A national study of U.S. psychologists finds that a mental health crisis endures despite the decline of the COVID-19 pandemic. According to the American Psychological Association’s 2022 COVID-19 Practitioner Impact Survey, many psychologists in the United States are unable to accept new patients due to rising demand for assistance with depression, anxiety, and substance use difficulties.
“The national mental health crisis persists,” stated Arthur Evans Jr., chief executive officer of the American Psychiatric Association. Psychological science demonstrates that social support is essential for establishing resilience; therefore, if you are experiencing problems receiving care in a timely manner, seek out to others for support and create coping mechanisms.
As per US News, in late September and early October, about 2,300 licensed psychologists nationally replied to the APA’s third annual practitioner survey. Seventy-two percent of respondents reported that their waiting lists are longer than they were before the outbreak. On average, 15 new patients every week contact psychologists seeking therapy.
Since the onset of the pandemic, 79% of physicians indicated they had encountered more patients with anxiety problems. Sixty-six percent report an increase in demand for depression treatment, 47 percent for substance abuse treatment, and 64 percent for trauma. Approximately two-thirds of psychologists reported that this year, patients’ symptoms are more severe.
Young people, particularly those aged 13 to 17, represented the highest rise in care-seeking. Many psychologists also believed that children under 13 and those between the ages of 18 and 25 need extra attention. Since the beginning of the pandemic, over half of psychologists have observed an increase in the number of healthcare professionals seeking therapy.
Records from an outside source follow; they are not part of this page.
(** * OS.js build orchestration ([src/build/index.js])

    A shallow embedding of the task registry, the target resolver
    ([_getTargets]), the task-chain runner ([_eachTask]) and the exported
    entry points ([build], [config], [generate]), together with the
    properties of them that the specification states.

    Conventions of the embedding.
    - A JavaScript string is a [string]: a sequence of code units in the
      range U+0000..U+00FF.  The white space of [String.prototype.trim] and
      of the regular expression [\s] is, within that range, the code units
      9 to 13, 32 and 160.
    - [undefined] for an optional string is [None].
    - A promise is represented by the way it settles ([settled]): resolved
      with a value, rejected with a reason, or never settled.  A call that
      may also throw synchronously returns a [completion].
    - Effects are recorded in a trace of events.  A computation reads the
      events that happened before it (so that a collaborator may answer
      differently on its second call) and returns the events it adds.
    - The collaborator modules ([_config], [_core], [_themes], [_manifest],
      [_packages], [_generate], [_fs]) are parameters ([World]); their
      functions return promises, as their callers expect.  [_utils.eachp] is
      defined from the specification.
    - An object is the table of its own properties: what a lookup would find
      on [Object.prototype] is outside the embedding. *)

From Stdlib Require Import List String Ascii Bool Arith Lia.
Import ListNotations.
Local Open Scope string_scope.
Local Open Scope list_scope.

Set Implicit Arguments.
Set Warnings "-register-all,-notation-for-abbreviation".

(** ** JavaScript string and array primitives used by the source *)

Module JS.

(** Code units matched by [\s] and stripped by [trim]. *)
Definition is_space (c : ascii) : bool :=
  let n := nat_of_ascii c in
  (((9 <=? n) && (n <=? 13)) || (n =? 32) || (n =? 160))%nat.

(** [s.split(sep)] for a one-character separator: never an empty array. *)
Fixpoint split (sep : ascii) (s : string) : list string :=
  match s with
  | EmptyString => [EmptyString]
  | String c r =>
      if Ascii.eqb c sep then EmptyString :: split sep r
      else match split sep r with
           | h :: t => String c h :: t
           | [] => [String c EmptyString]
           end
  end.

(** [a.join(sep)]. *)
Fixpoint join (sep : string) (a : list string) : string :=
  match a with
  | [] => EmptyString
  | [x] => x
  | x :: r => x ++ sep ++ join sep r
  end.

Fixpoint trimStart (s : string) : string :=
  match s with
  | EmptyString => EmptyString
  | String c r => if is_space c then trimStart r else s
  end.

Fixpoint trimEnd (s : string) : string :=
  match s with
  | EmptyString => EmptyString
  | String c r =>
      match trimEnd r with
      | EmptyString => if is_space c then EmptyString else String c EmptyString
      | r' => String c r'
      end
  end.

(** [s.trim()]. *)
Definition trim (s : string) : string := trimEnd (trimStart s).

(** [s.replace(/\s/, '')]: the regular expression has no [g] flag, so only
    the first match is replaced. *)
Fixpoint replace_first_space (s : string) : string :=
  match s with
  | EmptyString => EmptyString
  | String c r => if is_space c then r else String c (replace_first_space r)
  end.

(** [s.replace(c, d)] with a one-character string pattern: the first
    occurrence only. *)
Fixpoint replace_first (c d : ascii) (s : string) : string :=
  match s with
  | EmptyString => EmptyString
  | String x r =>
      if Ascii.eqb x c then String d r else String x (replace_first c d r)
  end.

(** [s.indexOf(c) !== -1] for a one-character string [c]. *)
Fixpoint includes_char (c : ascii) (s : string) : bool :=
  match s with
  | EmptyString => false
  | String x r => Ascii.eqb x c || includes_char c r
  end.

(** [a.indexOf(v) !== -1] on an array of strings (strict equality). *)
Definition includes (a : list string) (v : string) : bool :=
  existsb (String.eqb v) a.
(** ** The lifetime of a token *)

Section Lifetime.
#[local] Set Default Proof Using "Type".
Variable hmac : string -> Claims -> string.

(** X1. Under the same secret, an access token minted at one time verifies
    at another exactly while the second of the check is before the second
    of minting plus the access lifetime, and then gives back the user it
    was minted for; the same holds for a refresh token with the refresh
    lifetime. *)
Theorem token_valid_until_expiry env env' userId :
  JWT_SECRET env' = JWT_SECRET env ->
  AuthUtils.verifyAccessToken hmac env' (AuthUtils.generateAccessToken hmac env userId)
  = (if now env' / 1000 <? now env / 1000 + AuthUtils.access_expires env
     then inr userId
     else inl (Error "Invalid or expired token"))
  /\ AuthUtils.verifyRefreshToken hmac env' (AuthUtils.generateRefreshToken hmac env userId)
     = (if now env' / 1000 <? now env / 1000 + AuthUtils.refresh_expires env
        then inr userId
        else inl (Error "Invalid or expired refresh token")).
Proof.
  intro S.
  unfold AuthUtils.verifyAccessToken, AuthUtils.verifyRefreshToken.
  rewrite !verify_kind_spec.
  unfold AuthUtils.generateAccessToken, AuthUtils.generateRefreshToken, jwt.sign.
  cbn [jwt_exp jwt_type jwt_userId]. rewrite S, !String.eqb_refl. cbn [negb].
  split.
  - now destruct (now env' / 1000 <? now env / 1000 + AuthUtils.access_expires env).
  - now destruct (now env' / 1000 <? now env / 1000 + AuthUtils.refresh_expires env).
Qed.
End Lifetime.
(** The body of the loop of [cleanup_worktrees]; the state is the pair of
    lists [removed] and [errors]. *)
Definition cleanup_one (proj_dir : Path) (acc : list value * list value) (wt_dir : Path)
  : M (list value * list value) :=
  let '(removed, errors) := acc in
  d <- is_dir wt_dir ;;
  if negb d then ret (removed, errors)
  else
    try_except
      (subprocess_run ["git"; "worktree"; "remove"; "--force"; wt_dir] proj_dir None ;;;
       ret ((removed ++ [VStr (path_name wt_dir)])%list, errors))
      (except_Exception
         (fun e => ret (removed,
                        (errors ++ [VDict [ ("worktree", VStr (path_name wt_dir));
                                            ("error", VStr (exn_str e)) ]])%list))).

Definition cleanup_worktrees (project_dir : option string) (confirm : bool) : M value :=
  if negb confirm then ret blocked_cleanup
  else
    proj_dir <- _get_project_dir project_dir ;;
    let worktrees_dir := worktrees_root proj_dir in
    e <- exists_ worktrees_dir ;;
    if negb e then
      ret (VDict [ ("status", VStr "success");
                   ("message", VStr "No worktrees to cleanup");
                   ("removed", VInt 0) ])
    else
      entries <- iterdir worktrees_dir ;;
      acc <- for_each entries (cleanup_one proj_dir) ([], []) ;;
      let '(removed, errors) := acc in
      ret (VDict [ ("status", VStr (match errors with [] => "success" | _ => "partial" end));
                   ("removed", VList removed);
                   ("removed_count", VInt (Z.of_nat (List.length removed)));
                   ("errors", match errors with [] => VNone | _ => VList errors end) ]).

End Action.
Export Action.
Lemma filter_truthy_concat (l : list jsstring) :
  concat (List.filter truthy l) = concat l.
Proof.
  induction l as [|x l IH]; simpl; [done|].
  destruct x as [|c x]; simpl; [done|]. by rewrite IH.
Qed.

(** ** Re-running the first effect of the popup *)

(** It can only replace the theme. *)
Lemma rendered_frame (old : Popup.state) (r : Popup.state * env) :
  snd (Popup.rendered old r) = snd r
  /\ Popup.setTheme (Popup.theme (fst r)) (fst (Popup.rendered old r)) = fst r.
Proof.
  unfold Popup.rendered, Popup.mount. destruct r as [s e]. cbn [fst snd].
  destruct (Popup.deps_changed old s); cbn [fst snd]; [|by destruct s].
  split; [done|].
  destruct (getItem (js "theme") e) as [t|]; [|by destruct s].
  destruct (truthy t); by destruct s.
Qed.

Lemma rendered_fields (old : Popup.state) (r : Popup.state * env) :
  let s := fst r in
  let s' := fst (Popup.rendered old r) in
  Popup.text s' = Popup.text s
  /\ Popup.translation s' = Popup.translation s
  /\ Popup.loading s' = Popup.loading s
  /\ Popup.error s' = Popup.error s
  /\ Popup.fontSize s' = Popup.fontSize s
  /\ Popup.modelId s' = Popup.modelId s.
Proof.
  cbv zeta. destruct (rendered_frame old r) as [_ H].
  set (s' := fst (Popup.rendered old r)) in *.
  rewrite <- H. by destruct s'.
Qed.

(** ** Streamed chunks in the main window (C1, C6) *)

Lemma run_app (evs evs' : list App.event) se :
  App.run (evs ++ evs') se = App.run evs' (App.run evs se).
Proof. unfold App.run. apply fold_left_app. Qed.

Lemma run_fragments (fragments : list jsstring) (s : App.state) (e : env) :
  App.run (map (fun f => App.Chunk f false) fragments) (s, e) =
  (App.setTranslatedText (fun prev => fold_left append_chunk fragments prev) s,
   e).
Proof.
  revert s. induction fragments as [|f fragments IH]; intros s.
  - by destruct s.
  - cbn [map App.run fold_left]. fold (App.run (map (fun f => App.Chunk f false) fragments)).
    cbn [App.step]. unfold App.on_translation_event.
    rewrite IH.
    destruct (truthy f) eqn:Hf; destruct s; cbn; unfold append_chunk;
      by rewrite Hf.
Qed.

Lemma on_final_chunk_text (chunk : jsstring) (s : App.state) (e : env) :
  App.translatedText (fst (App.on_translation_event chunk true s e)) =
  fallback (append_chunk (App.translatedText s) chunk).
Proof.
  unfold App.on_translation_event, App.resetUnloadTimer, append_chunk.
  destruct (truthy chunk); by destruct s.
Qed.

Lemma stream_text (fragments : list jsstring) (final : jsstring)
    (s : App.state) (e : env) :
  App.translatedText (fst (App.run (stream fragments final) (s, e))) =
  fallback (fold_left append_chunk (fragments ++ [final]) (App.translatedText s)).
Proof.
  unfold stream. rewrite run_app, run_fragments.
  cbn [App.run fold_left App.step]. rewrite on_final_chunk_text.
  rewrite fold_left_app. by destruct s.
Qed.

Lemma accumulate_from_placeholder (chunks : list jsstring) :
  (forall k, concat (take k chunks) <> App.placeholder) ->
  fold_left append_chunk chunks App.placeholder =
  if truthy (concat chunks) then concat chunks else App.placeholder.
Proof.
  induction chunks as [|c chunks IH] using rev_ind; intros Hk; [done|].
  rewrite fold_left_app, concat_app. cbn [fold_left concat].
  rewrite app_nil_r, truthy_app.
  assert (Hpre : forall k, concat (take k chunks) <> App.placeholder).
  { intros k. destruct (decide (k <= length chunks)%nat) as [Hle|Hgt].
    - specialize (Hk k). by rewrite take_app_le in Hk.
    - rewrite take_ge by lia. specialize (Hk (length chunks)).
      by rewrite take_app_le, take_ge in Hk by lia. }
  rewrite (IH Hpre). unfold append_chunk.
  destruct (truthy c) eqn:Hc.
  - rewrite orb_true_r.
    destruct (truthy (concat chunks)) eqn:Hacc.
    + assert (Hne : strict_eq (concat chunks) App.placeholder = false).
      { apply strict_eq_false. specialize (Hpre (length chunks)).
        by rewrite take_ge in Hpre by lia. }
      by rewrite Hne.
    + rewrite strict_eq_refl. apply truthy_false in Hacc. by rewrite Hacc.
  - apply truthy_false in Hc. subst c. rewrite orb_false_r, app_nil_r.
    by destruct (truthy (concat chunks)).
Qed.

(** C1, as stated, fails: when the session delivers no text at all, the
    text shown after the final chunk is not the (empty) concatenation of
    the fragments but the failure message. *)
Lemma empty_stream_shows_failure_text :
  App.translatedText (fst translating_hello) = App.placeholder /\
  App.translatedText (fst (App.run (stream [] []) translating_hello))
    = App.failure_text /\
  App.translatedText (fst (App.run (stream [] []) translating_hello))
    <> concat (List.filter truthy ([] ++ [[]])).
Proof. by vm_compute. Qed.

(** The placeholder is recognised by its text alone: fragments that
    concatenate to the text of the placeholder are taken for it, and the
    next fragment replaces them. *)
Lemma placeholder_text_is_taken_for_placeholder :
  App.translatedText
    (fst (App.run (stream [App.placeholder] (js "x")) translating_hello))
  = js "x".
Proof. by vm_compute. Qed.

(** C1 (amended): for every stream of one session processed in order
    from the placeholder state, provided no initial run of its fragments
    concatenates to exactly the text of the placeholder, the text shown
    after the final chunk is the concatenation, in delivery order, of the
    non-empty fragments when there is one, the first fragment having
    replaced the placeholder; when every fragment is empty it is the
    failure message. *)
Theorem stream_concatenates (fragments : list jsstring) (final : jsstring)
    (s : App.state) (e : env) :
  App.translatedText s = App.placeholder ->
  (forall k, concat (take k (fragments ++ [final])) <> App.placeholder) ->
  App.translatedText (fst (App.run (stream fragments final) (s, e))) =
    let whole := concat (List.filter truthy (fragments ++ [final])) in
    if truthy whole then whole else App.failure_text.
Proof.
  intros Hstart Hk. cbv zeta.
  rewrite stream_text, Hstart, (accumulate_from_placeholder _ Hk).
  rewrite filter_truthy_concat. unfold fallback.
  destruct (truthy (concat (fragments ++ [final]))) eqn:Hw.
  - assert (Hne : strict_eq (concat (fragments ++ [final])) App.placeholder
                  = false).
    { apply strict_eq_false. specialize (Hk (length (fragments ++ [final]))).
      by rewrite take_ge in Hk by lia. }
    by rewrite Hne.
  - by rewrite strict_eq_refl.
Qed.

Lemma stream_concatenates_witness :
  App.translatedText
    (fst (App.run (stream [js "Hel"; []; js "lo "] (js "world"))
            translating_hello))
  = js "Hello world".
Proof.
  apply (stream_concatenates [js "Hel"; []; js "lo "] (js "world")
           (fst translating_hello) (snd translating_hello)).
  - by vm_compute.
  - intros [|[|[|[|[|k]]]]]; by vm_compute.
Defined.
“Timely access to psychological therapy is essential for addressing the needs of persons identified with behavioral health issues,” Evans stated in a press release for an organization. “However, we must address this issue with a variety of options, not only individual therapy.” He noted the need to support and grow the workforce of psychologists, to integrate behavioral health into primary care, and to leverage technology and innovation to reach more patients.
Up from 4% in 2021, over 11% of psychologists now visit all patients in person. Over half (58%) of physicians see some patients remotely and others in person. 31% of physicians see all patients via telehealth.
The APA observed that telehealth could increase access to care for patients from underserved communities, such as rural and minority populations. The APA continues to promote for broader insurance coverage of telehealth.
With the rising patient demand, approximately 45 percent of psychologists report feeling exhausted. 60% of respondents indicated that they have sought out peer consultation or support to manage the issue. 77% of respondents claimed they were able to practice self-care, while 63% said they were able to maintain a healthy work-life balance.